• Data under study:
(** * Verification of the Fibonacci calculator and the calculator demo

    Shallow embedding of [ai_generated_fibonacci.py] and
    [demo_calculator.py].  Python integers are unbounded, so they are [Z];
    Python floats are IEEE-754 binary64 values, modelled by the executable
    specification [spec_float] of the standard library. *)

From Stdlib Require Import ZArith Lia Bool String QArith Qpower Qfield Qcanon.
From Stdlib Require Import SpecFloat.
From Equations Require Import Equations.

Local Open Scope Z_scope.

(** ** Python values, exceptions and operators *)

(** The exceptions the two scripts can meet.  [ValueError] is the one the
    calculator raises itself (the specification calls it the DivisionByZero
    error kind); the others are raised by the interpreter's operators and by
    [assert]. *)
Inductive exn : Type :=
| ValueError (msg : string)
| ZeroDivisionError
| OverflowError
| AssertionError (msg : string).

(** A call either returns a value or raises. *)
Inductive outcome (A : Type) : Type :=
| Return (a : A)
| Raise (e : exn).
Arguments Return {A} a.
Arguments Raise {A} e.

Definition bind {A B : Type} (m : outcome A) (k : A -> outcome B) : outcome B :=
  match m with
  | Return a => k a
  | Raise e => Raise e
  end.

Declare Scope py_scope.
Delimit Scope py_scope with py.
Notation "x <- m ;; k" := (bind m (fun x => k))
  (at level 61, m at next level, right associativity) : py_scope.

(** A number whose type is only known at run time. *)
Inductive value : Type :=
| VInt (z : Z)
| VFloat (f : spec_float).

(** The specification's DivisionByZero error kind. *)
Definition DivisionByZero (e : exn) : bool :=
  match e with
  | ValueError _ => true
  | _ => false
  end.

(** *** binary64 *)

Definition prec : Z := 53.
Definition emax : Z := 1024.

Definition float_add : spec_float -> spec_float -> spec_float := SFadd prec emax.
Definition float_sub : spec_float -> spec_float -> spec_float := SFsub prec emax.
Definition float_mul : spec_float -> spec_float -> spec_float := SFmul prec emax.

(** The rational number a float stands for; infinities and NaN have none. *)
Definition SF2Q (f : spec_float) : option Q :=
  match f with
  | S754_zero _ => Some 0%Q
  | S754_finite s m e => Some (inject_Z (cond_Zopp s (Zpos m)) * Qpower 2 e)%Q
  | _ => None
  end.

(** A float that stands for a number: a zero or a finite one. *)
Definition is_number (f : spec_float) : bool :=
  match f with
  | S754_zero _ | S754_finite _ _ _ => true
  | _ => false
  end.

(** The rounding step's record for a mantissa with nothing shifted out. *)
Definition exact_record (m : Z) : shr_record :=
  {| shr_m := m; shr_r := false; shr_s := false |}.

(** The exponent the division of two integers of these magnitudes is
    carried out at: [53] bits below the quotient's leading bit, but not
    below the least binary64 exponent nor above the integers' own. *)
Definition div_exponent (ma mb : positive) : Z :=
  Z.min (Z.max (Zpos (digits2_pos ma) - Zpos (digits2_pos mb) - 53) (-1074)) 0.

(** The exponent an integer of this magnitude is converted to float at:
    [53] bits below its leading bit, but not above zero. *)
Definition int_exponent (m : positive) : Z :=
  Z.min 0 (Zpos (digits2_pos m) - 53).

• Try it:
Where a line in the records above contains the word "Python", include it in the count; state the total and nothing more.

• Your solution:
3